Magus has a few very good ways to boost accuracy-- enhancement bonus on the weapon and the Arcane Accuracy arcana are the two biggest ones. That said, Investigator/Magus is cool.

Bloodrager can bring Pounce via Primalist archetype.

Swash can pair with a few casting classes pretty well, honestly. Full BAB, d10 hit dice. Cha dependent abilities means you don't run into MAD issues with Sorcerers or Oracles. Free bonus damage and some nifty defensive tricks help too. For a battle Oracle I'd take it over anything but the Slayer, and even that's a maybe. For a class that's not already using Cha, screw it and love the Slayer.

Enhancement bonus is capped. The amount of accuracy boost the magus can get drops as his weapon's real enhancement rises. Any boost you are only getting because you're enhancing your weapon less than you would if you were some other class isn't a real credit. Arcane Accuracy, I believe, uses arcane pool per attack. That's not a good deal for ki and it's not a good deal for arcana points that you could be using to refresh spell slots if you had some other accuracy source.
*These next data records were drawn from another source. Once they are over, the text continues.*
(** X11. The count [cleanup] returns is the number of expired entries,
    capped at 1000; the expired entries that remain are those above the
    cap, so that a run that found fewer than 1000 leaves none. *)
Theorem cleanup_count w :
  let now := clock rt (ticks w) in
  exists w',
    cleanup schema rt w
      = (Normal (Nat.min 1000 (size (expired now (audit w)))), w')
    /\ (size (expired now (audit w'))
        = size (expired now (audit w)) - Nat.min 1000 (size (expired now (audit w))))%nat
    /\ ((size (expired now (audit w)) < 1000)%nat -> expired now (audit w') = ∅).
Proof.
  intros now.
  destruct (cleanup_run schema rt w) as (w' & Hrun & Hlook & Hsize & _).
  fold now in Hrun, Hlook, Hsize.
  assert (Hlen : length (swept schema now (audit w))
                 = Nat.min 1000 (size (expired now (audit w)))).
  { unfold swept. by rewrite length_take, expired_swept. }
  assert (Hexp : expired now (audit w')
                 = filter (fun r : Row => r.1 ∉ (swept schema now (audit w)).*1)
                     (expired now (audit w))).
  { apply map_eq. intros id. unfold expired.
    destruct (audit w' !! id) as [d |] eqn:Hd.
    - rewrite Hlook in Hd. case_decide as Hin; [done |].
      destruct (decide (timestamp (fields d) < now - 2592000000)) as [Hold | Hnew].
      + rewrite (map_lookup_filter_Some_2 _ _ id d); [| by rewrite Hlook, decide_False | done].
        symmetry. apply map_lookup_filter_Some_2; [| done].
        by apply map_lookup_filter_Some_2.
      + rewrite (proj2 (map_lookup_filter_None _ _ _)).
        2: { right. intros d' Hd'. rewrite Hlook, decide_False in Hd' by done.
             cbn. congruence. }
        symmetry. apply map_lookup_filter_None. left.
        apply map_lookup_filter_None. right. intros d' Hd'. cbn. congruence.
    - rewrite (proj2 (map_lookup_filter_None _ _ _)) by (left; done).
      symmetry. apply map_lookup_filter_None.
      rewrite Hlook in Hd. case_decide as Hin.
      + right. intros d' _. cbn. tauto.
      + left. apply map_lookup_filter_None. by left. }
  exists w'. rewrite Hrun, Hlen. split; [done |].
  assert (Hsz : (size (expired now (audit w))
                 = size (expired now (audit w')) + length (swept schema now (audit w)))%nat).
  { rewrite Hexp.
    assert (Hsub : forall r, r ∈ swept schema now (audit w) ->
              expired now (audit w) !! r.1 = Some r.2).
    { intros [id d] [Hst Hold]%swept_stored. cbn in *.
      apply map_lookup_filter_Some_2; [done | cbn; unfold retention_ms in Hold; lia]. }
    pose proof (swept_NoDup schema now (audit w)) as Hnd.
    revert Hsub Hnd. generalize (swept schema now (audit w)) as rows.
    generalize (expired now (audit w)) as m. clear.
    intros m rows. revert m.
    induction rows as [| r rows IH]; intros m Hsub Hnd.
    { cbn. rewrite map_filter_id; [lia |]. intros i x _. cbn. apply not_elem_of_nil. }
    rewrite fmap_cons in Hnd. apply NoDup_cons in Hnd as [Hr Hnd].
    specialize (IH (delete r.1 m)).
    rewrite (map_size_delete_Some r.1 m) in IH by (rewrite Hsub by left; eauto).
    assert (size m <> 0%nat).
    { intros H0. apply map_size_empty_iff in H0. specialize (Hsub r).
      rewrite H0, lookup_empty in Hsub. by discriminate Hsub; left. }
    assert (Heq : filter (fun r0 : Row => r0.1 ∉ (r :: rows).*1) m
                  = filter (fun r0 : Row => r0.1 ∉ rows.*1) (delete r.1 m)).
    { apply map_eq. intros i. rewrite fmap_cons.
      destruct (decide (i = r.1)) as [-> | Hne].
      - rewrite (proj2 (map_lookup_filter_None _ _ _)).
        2: { right. intros x _. cbn. intros Hn. apply Hn. left. }
        symmetry. apply map_lookup_filter_None. left. apply lookup_delete_eq.
      - destruct (m !! i) as [x |] eqn:Hx.
        + destruct (decide (i ∈ rows.*1)) as [Hi | Hi].
          * rewrite (proj2 (map_lookup_filter_None _ _ _)).
            2: { right. intros x' _. cbn. intros Hn. apply Hn. by right. }
            symmetry. apply map_lookup_filter_None. right. intros x' _. cbn. tauto.
          * rewrite (map_lookup_filter_Some_2 _ _ i x); [| done |].
            2: { cbn. intros [? | ?]%elem_of_cons; done. }
            symmetry. apply map_lookup_filter_Some_2; [| done].
            by rewrite lookup_delete_ne.
        + rewrite (proj2 (map_lookup_filter_None _ _ _)) by (by left).
          symmetry. apply map_lookup_filter_None. left.
          by rewrite lookup_delete_ne. }
    rewrite Heq. cbn [length].
    assert (Hsub' : forall r', r' ∈ rows -> delete r.1 m !! r'.1 = Some r'.2).
    { intros r' Hr'. rewrite lookup_delete_ne.
      - apply Hsub. by right.
      - intros Heq'. apply Hr. rewrite Heq'. by apply list_elem_of_fmap_2. }
    specialize (IH Hsub' Hnd). lia. }
  split; [lia |].
  intros Hfew. apply map_size_empty_iff. lia.
Qed.

(** X12. With [by_timestamp] declared on [timestamp] first, a sweep
    deletes the oldest entries first: no entry it deleted has a greater
    timestamp than an entry it left. *)
Theorem cleanup_oldest_first rest w n w' id d id' d' :
  by_timestamp schema = F_timestamp :: rest ->
  cleanup schema rt w = (Normal n, w') ->
  audit w !! id = Some d -> audit w' !! id = None ->
  audit w' !! id' = Some d' ->
  timestamp (fields d) <= timestamp (fields d').
Proof.
  intros Hix Hrun Hd Hgone Hkept.
  destruct (cleanup_run schema rt w) as (w0 & Hrun0 & Hlook & _).
  rewrite Hrun in Hrun0. injection Hrun0 as -> <-.
  set (now := clock rt (ticks w)) in *.
  rewrite Hlook in Hgone, Hkept.
  destruct (decide (id ∈ (swept schema now (audit w)).*1)) as [Hin | Hin];
    [| congruence].
  destruct (decide (id' ∈ (swept schema now (audit w)).*1)) as [Hin' | Hin'];
    [done |].
  apply list_elem_of_fmap in Hin as ([j e] & -> & Hr). cbn in Hd.
  pose proof (swept_stored schema now (audit w) _ Hr) as [Hst Hold].
  cbn in Hst, Hold. assert (e = d) by congruence. subst e.
  destruct (decide (timestamp (fields d') < now - retention_ms)) as [Hold' | Hnew];
    [| lia].
  unfold swept in Hr, Hin'. rewrite Hix in Hr, Hin'.
  apply (row_le_timestamp rest (j, d) (id', d')).
  eapply take_sorted_split; [| exact Hr | |].
  - eapply StronglySorted_sublist; [apply sublist_filter | apply withIndex_sorted].
  - apply list_elem_of_filter. split; [done | by apply elem_of_withIndex].
  - intros Hc. apply Hin'. by apply (list_elem_of_fmap_2 fst _ (id', d')).
Qed.

End LogAndSweep.

(** The reads on the log of the two refusals and on the log of three
    entries. *)
Lemma listRecent_returns_newest_witness :
  let rows := [(3%positive, logged_call "ping" "passed" true 1699999999000);
               (2%positive, logged_call "ping" "passed" true 2000)] in
  length rows = Nat.min (Z.to_nat (limit_or_50 (Some 2))) (size small_log)
  /\ newest_first rows
  /\ (forall id d, (id, d) ∈ rows -> small_log !! id = Some d)
  /\ (forall id d r, small_log !! id = Some d -> (id, d) ∉ rows -> r ∈ rows ->
        timestamp (fields d) <= timestamp (fields r.2)).
Proof.
  apply (listRecent_returns_newest declared small_log [] (Some 2)).
  - reflexivity.
  - vm_compute. reflexivity.
Defined.

Lemma listBySkill_selects_witness :
  let rows := [(2%positive, newer_refusal)] in
  length rows
  = Nat.min (Z.to_nat (limit_or_50 None)) (size (of_skill "ping" two_refusals))
  /\ newest_first rows
  /\ (forall id d, (id, d) ∈ rows -> of_skill "ping" two_refusals !! id = Some d)
  /\ (forall id d r, of_skill "ping" two_refusals !! id = Some d ->
        (id, d) ∉ rows -> r ∈ rows ->
        timestamp (fields d) <= timestamp (fields r.2)).
Proof.
  apply (listBySkill_selects declared two_refusals [] "ping" None).
  - reflexivity.
  - vm_compute. reflexivity.
Defined.

Lemma listSecurityFailures_selects_witness :
  let rows := [(1%positive, older_refusal)] in
  length rows
  = Nat.min (Z.to_nat (limit_or_50 (Some 1))) (size (refusals two_refusals))
  /\ (forall id d, (id, d) ∈ rows -> refusals two_refusals !! id = Some d)
  /\ (Z.of_nat (size (refusals two_refusals)) <= limit_or_50 (Some 1) ->
      forall id d, refusals two_refusals !! id = Some d -> (id, d) ∈ rows).
Proof.
  apply (listSecurityFailures_selects declared two_refusals (Some 1)).
  vm_compute. reflexivity.
Defined.

Lemma logged_entry_is_listed_witness :
  exists id w' rows,
    SkillInvocations.log steady (fields newer_refusal)
      (mkWorld small_log [] [] 0) = (Normal id, w')
    /\ small_log !! id = None
    /\ (forall j, j <> id -> audit w' !! j = small_log !! j)
    /\ listRecent declared (Some 10) (audit w') = Normal rows
    /\ (id, mkDoc 1700000000000 (fields newer_refusal)) ∈ rows
    /\ (forall j d, small_log !! j = Some d -> (j, d) ∈ rows).
Proof.
  apply (logged_entry_is_listed declared steady (fields newer_refusal)
           (mkWorld small_log [] [] 0) 10).
  vm_compute. reflexivity.
Defined.

Lemma cleanup_oldest_first_witness :
  timestamp (fields (logged_call "ping" "passed" true 1000))
  <= timestamp (fields (logged_call "ping" "passed" true 1699999999000)).
Proof.
  apply (cleanup_oldest_first declared steady [] (mkWorld small_log [] [] 0)
           2%nat (cleanup declared steady (mkWorld small_log [] [] 0)).2
           1%positive _ 3%positive _).
  - reflexivity.
  - vm_compute. reflexivity.
  - reflexivity.
  - vm_compute. reflexivity.
  - vm_compute. reflexivity.
Defined.

(** * Properties of the tables *)

Lemma Pos_total : total_compare Pos.compare.
Proof.
  split.
  - apply Pos.compare_eq_iff.
  - intros x y. apply Pos.compare_antisym.
  - intros x y z [] H1 H2.
    + apply Pos.compare_eq_iff in H1, H2. subst. apply Pos.compare_refl.
    + rewrite Pos.compare_lt_iff in *. lia.
    + rewrite Pos.compare_gt_iff in *. lia.
Qed.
The primalist can't get pounce before level 12, can't take extra rage power, and can't get pounce unless he's willing to give up two of his rage powers including his level 12 rage power. I'm not seeing any reason to go bloodrager if you're going to turn around and ditch the bloodline powers.

The swash lacks something of great importance every charisma based class except the paladin and the aforementioned bloodrager really wants: a good fortitude save.


Packmaster Hunter - Gestalts well with other Animal Companion Classes to raise your own small army.

Blood Conduit Bloodrager/Brawler - could be pretty cool

Grand Lodge

Druid/Summoner

Full divine and good arcane casting, animal companion, eidolon, more summons than you could ever possibly need, pretty good saves, decent HP, cast in light armor, wild shape, lots of class-based perks.

MAD? Not really. Summoner actually doesn't even really need a super high charisma. It doesn't affect the eidolon and most summoner spells are buffs. Just keep it high enough to cast at each level, maybe get some bonus spells. Heck, Druid spells are the same way: the best ones are the buffs and utility options. No need for 20+ wisdom. Put those points into physical stats so you can get in there between your two buffed pets and do some damage!

Dark Archive

Bloodrager/Skald might work.

He's still based on Str and Cha. Good Fort and Will. Can cast in rage and gets all the rage powers he needs.

On top of that a good number of spells per day from two quite different lists.

Crazy guy though.

-

Slayer/Cleric is a no-brainer, all good saves, superb warrior, loads of spells including self-buffs.


Arcane Duelist Bard/Oracle of Battle/Apocalypse.

6 levels of Arcane & 9 levels of Divine all done spontaneously with SAD, 3/4 BAB, and all encased in Heavy Armor.

Grab a longsword and a heavy steel shield and power-turtle away, you beautiful disaster you.

Alternatively, Brawler/Wizard. Because killage.


Where would I find the information on how a Gestalt actually works? My son and his friend want to tinker around with some Pathfinder, and I was thinking perhaps this would be the way to go to make them powerful enough to two-man most scenarios.


*waits for the Kineticist drops*

That'll be a sweet gestalt option ^_^

Shadow Lodge

Paladin with weapon bond/bard (arcane duelist)
Or
Soulknife/magus (blade bonded, make your black blade take the form of a crystalline hilt, last part requires DM fiat)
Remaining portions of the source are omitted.